屋根は瓦じゃないから、青みの灰色にしない
お寺の屋根というと青みのある灰色を思いうかべるけれど、銀閣の屋根は板を重ねてふいた屋根なんだ。だから茶色っぽい灰色や、うすい茶色で塗るほうが本物に近くなるよ。屋根はいちばん面積が広いところだから、力を入れずに、うすくむらなくぬっていくときれいに仕上がるんだ。
花頭窓の中は、白いまま残す
二階の正面にならんでいる、上がとがった形の窓の中は障子なんだ。ここは塗らずに白いまま残すのがいちばんきれいだよ。

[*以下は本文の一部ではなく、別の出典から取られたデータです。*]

Definition decompress_chunk (chunk_index : nat) (d : ChunkDecompressor) :
    ChunkDecompressor * result Error (list Z) :=
  let d := bump_calls d in
  match compressed_chunk_offset info chunk_index with
  | None => (d, Err InvalidFormat)
  | Some compressed_offset =>
      let '(file_size, d) := note_file_size d in
      match compressed_chunk_size info chunk_index file_size with
      | None => (d, Err InvalidFormat)
      | Some record_size =>
          if record_size <? 4 then (d, Err InvalidFormat)
          else
            let '(d, compressed) := read_record compressed_offset record_size d in
            (d, compressed ← compressed; decode_chunk compressed chunk_index)
      end
  end.

(** [LruCache::get] promotes, [LruCache::put] evicts. *)
Definition cache_get (chunk_index : nat) (cache : list (nat * list Z)) : option (list Z * list (nat * list Z)) :=
  match List.find (fun e => (e.1 =? chunk_index)%nat) cache with
  | Some (_, data) => Some (data, (chunk_index, data) :: List.filter (fun e => negb (e.1 =? chunk_index)%nat) cache)
  | None => None
  end.

Definition cache_put (chunk_index : nat) (data : list Z) (cache : list (nat * list Z)) : list (nat * list Z) :=
  take CHUNK_CACHE_CAPACITY
    ((chunk_index, data) :: List.filter (fun e => negb (e.1 =? chunk_index)%nat) cache).

Definition get_decompressed_chunk (chunk_index : nat) (d : ChunkDecompressor) :
    ChunkDecompressor * result Error (list Z) :=
  match cache_get chunk_index (cd_chunk_cache d) with
  | Some (data, cache) => (with_cache cache d, Ok data)
  | None =>
      match decompress_chunk chunk_index d with
      | (d, Ok data) => (with_cache (cache_put chunk_index data (cd_chunk_cache d)) d, Ok data)
      | (d, Err e) => (d, Err e)
      end
  end.

(** Each turn takes at least one byte, so the length is fuel. *)
Fixpoint read_data_loop (fuel : nat) (remaining current_offset : Z) (acc : list Z) (d : ChunkDecompressor) :
    ChunkDecompressor * result Error (list Z) :=
  match fuel with
  | O => (d, Ok acc)
  | S fuel =>
      if remaining <=? 0 then (d, Ok acc)
      else
        let chunk_index := chunk_for_offset info current_offset in
        let chunk_start := offset_within_chunk info current_offset in
        match get_decompressed_chunk chunk_index d with
        | (d, Err e) => (d, Err e)
        | (d, Ok chunk_data) =>
            let chunk_end := Z.min (chunk_start + remaining) (zlen chunk_data) in
            if chunk_start >=? zlen chunk_data then (d, Err InvalidFormat)
            else
              let slice := take (Z.to_nat (chunk_end - chunk_start)) (drop (Z.to_nat chunk_start) chunk_data) in
              read_data_loop fuel (remaining - zlen slice) (current_offset + zlen slice) (acc ++ slice) d
        end
  end.

Definition read_data (offset len : Z) (d : ChunkDecompressor) : ChunkDecompressor * result Error (list Z) :=
  read_data_loop (Z.to_nat len) len offset [] (at_pos None (cd_source_pos d) d).

Definition read_all_data (d : ChunkDecompressor) : ChunkDecompressor * result Error (list Z) :=
  read_data 0 (ci_data_length info) d.

Definition decompress_chunk_by_index (chunk_index : nat) (d : ChunkDecompressor) :
    ChunkDecompressor * result Error (list Z) :=
  get_decompressed_chunk chunk_index (at_pos None (cd_source_pos d) d).

Definition clear_cache (d : ChunkDecompressor) : ChunkDecompressor := with_cache [] d.

(** [ChunkReader::read_chunk]: the compressed bytes of a chunk, checked. *)
Definition read_chunk (total_file_size : Z) (chunk_index : nat) : result Error (list Z) :=
  match compressed_chunk_offset info chunk_index, compressed_chunk_size info chunk_index total_file_size with
  | Some offset, Some total_chunk_size =>
      if total_chunk_size <? 4 then Err InvalidFormat
      else
        match read_exact offset (total_chunk_size - 4) with
        | (Err e, _) => Err e
        | (Ok chunk_data, pos) =>
            match read_exact pos 4 with
            | (Err e, _) => Err e
            | (Ok crc_bytes, _) => if crc32 chunk_data =? from_be crc_bytes then Ok chunk_data else Err InvalidFormat
            end
        end
  | _, _ => Err InvalidFormat
  end.

Fixpoint read_chunks (total_file_size : Z) (indices : list nat) : result Error (list (list Z)) :=
  match indices with
  | [] => Ok []
  | i :: indices =>
      chunk ← read_chunk total_file_size i;
      chunks ← read_chunks total_file_size indices;
      Ok (chunk :: chunks)
  end.

(** [ChunkReader::read_all_chunks] *)
Definition read_all_chunks (total_file_size : Z) : result Error (list (list Z)) :=
  read_chunks total_file_size (seq 0 (length (ci_chunk_offsets info))).
End Reader.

まわりの木のところをこげ茶で濃く塗ると、白い窓がうかびあがって、遠くから見てもはっとする絵になるんだ。一階の障子も同じで、白いまま残して、下のほうの腰板だけを茶色で塗るといいよ。
池は塗らないか、うすい水色で
背景ありの絵の手前にある池は、白いまま残すか、うすい水色をさっとのせるだけにしよう。濃く塗ってしまうと、水にうつった銀閣の形が見えなくなってしまうんだ。水にうつっている部分は、建物より少しうすい色で塗ると、ゆらゆらしている感じが出るよ。石は灰色に少し茶色を混ぜて、一つずつ濃さを変えると本物らしくなるんだ。
銀閣寺の豆知識
銀ははじめから、はられていなかった
「もともとは銀がはってあったけれど、はがれてしまったんだ」という話を聞いたことがあるかもしれないね。でもこれはちがうんだ。2007年におこなわれた科学的な調査で、建てられたときから銀ははられていなかったことがはっきり分かったんだよ。銀のあとが少しも見つからなかったんだ。
「銀閣寺」と呼ばれ始めたのは江戸時代
義政が生きていたころ、この建物は銀閣とは呼ばれていなかったんだ。銀閣寺という名前が使われだしたのは江戸時代のことで、万治元年に出た『洛陽名所集』という本にその名前が出てくるよ。金閣とならべて呼ぶうちに、いつのまにか広まっていったんだね。
四畳半のはじまりは、このお寺にある
銀閣のとなりに建つ東求堂の中には、同仁斎という四畳半の部屋があるんだ。義政が本を読んだり書きものをしたりするための部屋だったよ。ここには、床の間のもとになる飾りだなや机がそなえつけられていて、いまの和室のかたちのおおもとになったと言われているんだ。ふだん見なれた四畳半の部屋のはじまりが、五百年以上前のこのお寺にあるなんて、おどろきだね。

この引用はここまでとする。